EXERCISE AIM: Scan the records below for the string "table" and return every line where it appears.

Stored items

++++

(* ===== verification/Users.v ===== *)
(** * Users and addresses

    [UsersService] (src/src/modules/users/users.service.ts): the [user]
    table with its unique [email] and [username], and the [userAddress]
    table. [createAddress] and [updateAddress] first clear the caller's
    default address with an [updateMany] when the new data sets
    [isDefault], then write the row; the two writes are separate requests
    to the database, so a failing second write leaves the first done:
    [updateAddress] answers the database after the first write together
    with the outcome of the second. *)

From S2P Require Import Prelude.

Open Scope string_scope.
Open Scope Z_scope.
Open Scope result_scope.

Module Users.

(** ** The user table *)

Record UserRow := mkUserRow {
  u_id : Z;
  u_email : string;
  u_password : string;
  u_fullName : string;
  u_username : option string;
  u_phone : option string;
  u_avatar : option string;
  u_province : option string;
  u_city : option string;
  u_district : option string;
}.

(** [RegisterDto & { password }] as [create] reads it (lines 9-19). *)
Record NewUser := mkNewUser {
  nu_email : string;
  nu_password : string;
  nu_fullName : string;
  nu_username : option string;
  nu_phone : option string;
}.

(** [Partial<{ fullName, username, phone, avatar, province, city,
    district }>] (lines 43-51): an absent field leaves the column. *)
Record ProfilePatch := mkProfilePatch {
  pp_fullName : option string;
  pp_username : option string;
  pp_phone : option string;
  pp_avatar : option string;
  pp_province : option string;
  pp_city : option string;
  pp_district : option string;
}.

(** ** The address table *)

Record Address := mkAddress {
  ad_id : Z;
  ad_userId : Z;
  ad_label : string;
  ad_recipientName : string;
  ad_phone : string;
  ad_province : string;
  ad_city : string;
  ad_district : string;
  ad_provinceId : string;
  ad_cityId : string;
  ad_districtId : string;
  ad_fullAddress : string;
  ad_postalCode : option string;
  ad_isDefault : bool;
}.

++++

RESULT:
    table with its unique [email] and [username], and the [userAddress]
    table. [createAddress] and [updateAddress] first clear the caller's
(** ** The user table *)
(** ** The address table *)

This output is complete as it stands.